──────── EXERCISE INPUT ────────

Fixpoint split_apply_tail (sch : Sch) (tail : list Z) (axis : Ax) : list Ax * Sch :=
  match tail with
  | [] => ([axis], sch)
  | _ :: rest =>
      let '((ax0, ax1), sch1) := split sch axis (np_prod tail) in
      let '(ret, sch2) := split_apply_tail sch1 rest ax1 in
      (ax0 :: ret, sch2)
  end.

Definition SplitEntity_apply (sch : Sch) (size : list Z) (axis : Ax) : list Ax * Sch :=
  split_apply_tail sch (tail size) axis.
End SplitApply.

(** ** Reorder spaces *)

(** [l.index(x)]. *)
Definition list_index {A} `{EqDecision A} (l : list A) (x : A) : py Z :=
  match list_find (x =.) l with
  | Some (i, _) => Ret (Z.of_nat i)
  | None => Raise ValueError
  end.

(** Every way of taking one element out of a list, in order. *)
Fixpoint selects {A} (l : list A) : list (A * list A) :=
  match l with
  | [] => []
  | x :: l' => (x, l') :: ((λ p, (p.1, x :: p.2)) <$> selects l')
  end.

Fixpoint permutations_go {A} (n : nat) (l : list A) : list (list A) :=
  match n with
  | O => [[]]
  | S n' => concat ((λ p, cons p.1 <$> permutations_go n' p.2) <$> selects l)
  end.

(** [itertools.permutations(l)], in its lexicographic order of positions. *)
Definition permutations {A} (l : list A) : list (list A) :=
  permutations_go (length l) l.

(** The lists [ReorderSpace._merge_dfs] mutates. *)
Record merge_state := mkMerge {
  tmp_pt : list nat;
  tmp_stack : list Z;
  merged : list (list Z)
}.

(** The lengths still to be merged, [len(chains[x]) - tmp_pt[x]]. *)
Definition remaining (chains : list (list Z)) (pt : list nat) : list Z :=
  zip_with (λ c p, (zlen c - Z.of_nat p)%Z) chains pt.

(** [ReorderSpace._merge_dfs]; the fuel is Python's recursion limit. *)
Fixpoint merge_dfs `{Numpy} (fuel : nat) (chains : list (list Z)) (size : nat) : ST merge_state unit :=
  match fuel with
  | O => sraise RecursionError
  | S fuel' =>
      let! st := sget in
      if decide (sum_list (tmp_pt st) = size) then
        sput (mkMerge (tmp_pt st) (tmp_stack st) (merged st ++ [tmp_stack st]))
      else
        sfor (seq 0 (length chains)) (λ i,
          let! st := sget in
          let p := default 0 (tmp_pt st !! i) in
          match chains !! i with
          | None => sraise IndexError
          | Some c =>
              if (p <? length c)%nat then
                let! best := slift (argmax (remaining chains (tmp_pt st))) in
                if decide (i = best) then
                  let! x := slift (pynth c (Z.of_nat p)) in
                  let! _ := sput (mkMerge (<[i := S p]> (tmp_pt st)) (tmp_stack st ++ [x]) (merged st)) in
                  let! _ := merge_dfs fuel' chains size in
                  let! st := sget in
                  sput (mkMerge (alter pred i (tmp_pt st)) (removelast (tmp_stack st)) (merged st))
                else sret tt
              else sret tt
          end)
  end.

(** [ReorderSpace._merge_chain]; the recursion is as deep as the total number
    of elements. *)
Definition merge_chain `{Numpy} (chains : list (list Z)) : py (list (list Z)) :=
  let size := sum_list (length <$> chains) in
  match merge_dfs (S size) chains size (mkMerge (replicate (length chains) 0) [] []) with
  | (Ret _, st) => Ret (merged st)
  | (Raise e, _) => Raise e
  end.

(** The keyword arguments [ReorderSpace.__init__] reads. *)
Record reorder_kwargs (A : Type) := mkReorderKwargs {
  kw_interval : option (Z * Z);
  kw_re_candidate : option (list (list A));
  kw_spatial : option (list (list A));
  kw_reduce : option (list (list A))
}.
Arguments kw_interval {A}.
Arguments kw_re_candidate {A}.
Arguments kw_spatial {A}.
Arguments kw_reduce {A}.
Arguments mkReorderKwargs {A}.

(** [kwargs[k]]. *)
Definition kwarg {A} (o : option A) : py A :=
  match o with Some a => Ret a | None => Raise KeyError end.

(** [x[:-1]], [x[-1:]] and [x[-1]]. *)
Definition but_last {A} (l : list A) : list A := take (length l - 1) l.
Definition last_slice {A} (l : list A) : list A := drop (length l - 1) l.

Section Reorder.
Context `{Numpy} {A : Type} `{EqDecision A}.

(** The entity list of [ReorderSpace.__init__] for each policy. *)
Definition reorder_entities (axes : list A) (policy : string) (kw : reorder_kwargs A) : py (list entity) :=
  let n := zlen axes in
  if decide (policy = "identity") then Ret [ReorderEntity (range 0 n)]
  else if decide (policy = "all") then
    Ret (ReorderEntity <$> permutations (range 0 n))
  else if decide (policy = "interval_all") then
    let? (b, e) := kwarg (kw_interval kw) in
    let sub_space := permutations (range b e) in
    Ret ((λ x, ReorderEntity (range 0 b ++ x ++ range e n)) <$> sub_space)
  else if decide (policy = "candidate") then
    let? cand := kwarg (kw_re_candidate kw) in
    pymap (λ can, let? perm := pymap (list_index axes) can in Ret (ReorderEntity perm)) cand
  else if decide (policy = "interleave") then
    let? spatial := kwarg (kw_spatial kw) in
    let? red := kwarg (kw_reduce kw) in
    let? spatial := pymap (pymap (list_index axes)) spatial in
    let? red := pymap (pymap (list_index axes)) red in
    let? outer_merged := merge_chain (but_last <$> spatial) in
    let? inner_merged := merge_chain ((last_slice <$> spatial) ++ red) in
    Ret (concat ((λ o, (λ i, ReorderEntity (o ++ i)) <$> inner_merged) <$> outer_merged))
  else if decide (policy = "interleave_cuda") then
    let? spatial := kwarg (kw_spatial kw) in
    let? red := kwarg (kw_reduce kw) in
    let? spatial := pymap (pymap (list_index axes)) spatial in
    let? red := pymap (pymap (list_index axes)) red in
    let? outer_merged := merge_chain (but_last <$> spatial) in
    let? reduce_merged := merge_chain red in
    let? inner_merged := pymap (λ x, pynth x (-1)%Z) spatial in
    Ret (concat ((λ o, (λ r, ReorderEntity (o ++ r ++ inner_merged)) <$> reduce_merged) <$> outer_merged))
  else Raise RuntimeError.

(** [ReorderSpace.__init__]. *)
Definition ReorderSpace_init (axes : list A) (policy : string) (kw : reorder_kwargs A) : py space :=
  let? ents := reorder_entities axes policy kw in
  Ret (mkSpace KReorder (zlen axes) ents).

(** [ReorderEntity.apply]: the new order handed to [sch[op].reorder]. *)
Definition ReorderEntity_apply (perm : list Z) (axes : list A) : py (list A) :=
  if bool_decide (zlen axes = zlen perm) then pymap (pynth axes) perm
  else pymap (pynth axes) (filter (λ i, (i < zlen axes)%Z) perm).
End Reorder.

(** ** Annotate spaces *)

Definition fuse_prefix (n : Z) (tail : list string) : list annval :=
  AnnStr <$> (replicate (Z.to_nat n) "fuse" ++ tail).

(** The annotations [bind_gpu] gives to [num_axis] axes. *)
Definition bind_gpu (num_axis : Z) : py (list annval) :=
  if (6 <=? num_axis)%Z then
    Ret (fuse_prefix (num_axis - 6) ["blockIdx.z"; "blockIdx.y"; "blockIdx.x";
                                     "threadIdx.z"; "threadIdx.y"; "threadIdx.x"])
  else if (4 <=? num_axis)%Z then
    Ret (fuse_prefix (num_axis - 4) ["blockIdx.y"; "blockIdx.x"; "threadIdx.y"; "threadIdx.x"])
  else if (2 <=? num_axis)%Z then
    Ret (fuse_prefix (num_axis - 2) ["blockIdx.x"; "threadIdx.x"])
  else Raise RuntimeError.

(** The annotations [bind_gpu_virtual] gives to [num_axis] axes. *)
Definition bind_gpu_virtual (num_axis : Z) : py (list annval) :=
  if (9 <=? num_axis)%Z then
    Ret (fuse_prefix (num_axis - 9) ["blockIdx.z"; "blockIdx.y"; "blockIdx.x";
                                     "vthread"; "vthread"; "vthread";
                                     "threadIdx.z"; "threadIdx.y"; "threadIdx.x"])
  else if (6 <=? num_axis)%Z then
    Ret (fuse_prefix (num_axis - 6) ["blockIdx.y"; "blockIdx.x"; "vthread"; "vthread";
                                     "threadIdx.y"; "threadIdx.x"])
  else if (3 <=? num_axis)%Z then
    Ret (fuse_prefix (num_axis - 3) ["blockIdx.x"; "vthread"; "threadIdx.x"])
  else Raise RuntimeError.

(** [itertools.combinations(l, k)], in lexicographic order of positions. *)
Fixpoint combinations {A} (k : nat) (l : list A) : list (list A) :=
  match k, l with
  | O, _ => [[]]
  | S _, [] => []
  | S k', x :: l' => (cons x <$> combinations k' l') ++ combinations k l'
  end.

Definition count_vec (l : list string) : nat :=
  length (filter (λ s, s = "vec") l).

(** [AnnotateSpace._generate_space]: [rem] is [num_axis - now], and the state
    is the shared [tmp_stack] with [self.entities]. *)
Fixpoint annotate_generate_space (anns : list string) (rem now : nat) :
    ST (list string * list entity) unit :=
  match rem with
  | O =>
      let! (stk, ents) := sget in
      if bool_decide (count_vec stk ≤ 1)
      then sput (stk, ents ++ [AnnotateEntity (AnnStr <$> stk)])
      else sret tt
  | S rem' =>
      sfor anns (λ ann,
        let! (stk, ents) := sget in
        let! _ := sput (<[now := ann]> stk, ents) in
        annotate_generate_space anns rem' (S now))
  end.

(** [policy.replace("try", "none").split("_")]. *)
Definition policy_anns (policy : string) : list string :=
  str_split "_"%char (str_replace "try" "none" policy).

(** [AnnotateSpace.__init__] on [num_axis] axes. *)
Definition annotate_entities (num_axis : Z) (policy : string) (num_anchor : option Z) : py (list entity) :=
  if decide (policy = "bind_gpu") then
    let? anns := bind_gpu num_axis in Ret [AnnotateEntity anns]
  else if decide (policy = "bind_gpu_virtual") then
    let? anns := bind_gpu_virtual num_axis in Ret [AnnotateEntity anns]
  else if decide (policy = "locate_cache") then
    let? k := kwarg num_anchor in
    if (k <? 0)%Z then Raise ValueError
    else Ret ((λ x, AnnotateEntity (AnnInt <$> x)) <$> combinations (Z.to_nat k) (range 0 num_axis))
  else
    let anns := policy_anns policy in
    if bool_decide (Forall (λ a, a ∈ ["none"; "unroll"; "vec"]) anns) then
      let n := Z.to_nat num_axis in
      match annotate_generate_space anns n 0 (replicate n "", []) with
      | (Ret _, (_, ents)) => Ret ents
      | (Raise e, _) => Raise e
      end
    else Raise RuntimeError.

Definition AnnotateSpace_init (num_axis : Z) (policy : string) (num_anchor : option Z) : py space :=
  let? ents := annotate_entities num_axis policy num_anchor in
  Ret (mkSpace KAnnotate num_axis ents).

(** The schedule primitives [AnnotateEntity.apply] issues. *)
Inductive sched_cmd (Ax T : Type) :=
  | CUnroll (a : Ax)
  | CVectorize (a : Ax)
  | CBind (a : Ax) (thread : string)
  | CFuse (a b : Ax)
  | CComputeAt (t : T) (a : Ax).
Arguments CUnroll {Ax T}.
Arguments CVectorize {Ax T}.
Arguments CBind {Ax T}.
Arguments CFuse {Ax T}.
Arguments CComputeAt {Ax T}.

Definition thread_anns : list string :=
  ["blockIdx.x"; "blockIdx.y"; "blockIdx.z"; "threadIdx.x"; "threadIdx.y"; "threadIdx.z"; "vthread"].

(** The schedule, the axes list and the errors of the config, which
    [AnnotateEntity.apply] updates in place. *)
Record apply_state (Ax T : Type) := mkApply {
  ap_trace : list (sched_cmd Ax T);
  ap_axes : list Ax;
  ap_errors : list string
}.
Arguments mkApply {Ax T}.
Arguments ap_trace {Ax T}.
Arguments ap_axes {Ax T}.
Arguments ap_errors {Ax T}.

Section AnnotateApply.
Context {Ax T : Type} (fuse : Ax → Ax → Ax).

Definition emit (c : sched_cmd Ax T) : ST (apply_state Ax T) unit := λ s,
  (Ret tt, mkApply (ap_trace s ++ [c]) (ap_axes s) (ap_errors s)).

(** [cfg.raise_error(msg)] on an optional config. *)
Definition record_error (has_cfg : bool) (msg : string) : ST (apply_state Ax T) unit := λ s,
  if has_cfg then (Ret tt, mkApply (ap_trace s) (ap_axes s) (ap_errors s ++ [msg]))
  else (Raise AttributeError, s).

Definition axis_len (axis_lens : option (list Z)) (i : nat) : py Z :=
  match axis_lens with None => Raise TypeError | Some l => pynth l (Z.of_nat i) end.

(** One iteration of the annotation loop of [AnnotateEntity.apply]. *)
Definition annotate_step (has_cfg : bool) (axis_lens : option (list Z)) (max_unroll : option Z)
    (vec_size : option (list Z)) (i : nat) (ann : annval) : ST (apply_state Ax T) unit :=
  match ann with
  | AnnInt _ => sraise TypeError
  | AnnStr ann =>
      if decide (ann = "none") then sret tt
      else if decide (ann = "unroll") then
        let! _ :=
          match max_unroll with
          | Some m =>
              if decide (m = 0)%Z then sret tt else
              let! len := slift (axis_len axis_lens i) in
              if (m <? len)%Z then record_error has_cfg "Too large factor for unrolling" else sret tt
          | None => sret tt
          end in
        let! s := sget in
        let! a := slift (pynth (ap_axes s) (Z.of_nat i)) in
        emit (CUnroll a)
      else if decide (ann = "vec") then
        let! _ :=
          match vec_size with
          | Some (v :: vs) =>
              let! len := slift (axis_len axis_lens i) in
              if bool_decide (len ∈ v :: vs) then sret tt
              else record_error has_cfg "Wrong size of lanes in vectorization"
          | _ => sret tt
          end in
        let! s := sget in
        let! a := slift (pynth (ap_axes s) (Z.of_nat i)) in
        emit (CVectorize a)
      else if bool_decide (ann ∈ thread_anns) then
        let! s := sget in
        let! a := slift (pynth (ap_axes s) (Z.of_nat i)) in
        emit (CBind a ann)
      else if decide (ann = "fuse") then
        let! s := sget in
        let! _ := slift (pyassert (bool_decide (Z.of_nat i < zlen (ap_axes s) - 1)%Z)) in
        let! a := slift (pynth (ap_axes s) (Z.of_nat i)) in
        let! b := slift (pynth (ap_axes s) (Z.of_nat (S i))) in
        let! _ := emit (CFuse a b) in
        let! s := sget in
        sput (mkApply (ap_trace s) (<[S i := fuse a b]> (ap_axes s)) (ap_errors s))
      else sraise RuntimeError
  end.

────────

* **EXERCISE INSTRUCTIONS**: Print the records above verbatim from their first line to the line containing "(** Every way", both included, and stop there.

* **RESULT**:
Fixpoint split_apply_tail (sch : Sch) (tail : list Z) (axis : Ax) : list Ax * Sch :=
  match tail with
  | [] => ([axis], sch)
  | _ :: rest =>
      let '((ax0, ax1), sch1) := split sch axis (np_prod tail) in
      let '(ret, sch2) := split_apply_tail sch1 rest ax1 in
      (ax0 :: ret, sch2)
  end.

Definition SplitEntity_apply (sch : Sch) (size : list Z) (axis : Ax) : list Ax * Sch :=
  split_apply_tail sch (tail size) axis.
End SplitApply.

(** ** Reorder spaces *)

(** [l.index(x)]. *)
Definition list_index {A} `{EqDecision A} (l : list A) (x : A) : py Z :=
  match list_find (x =.) l with
  | Some (i, _) => Ret (Z.of_nat i)
  | None => Raise ValueError
  end.

(** Every way of taking one element out of a list, in order. *)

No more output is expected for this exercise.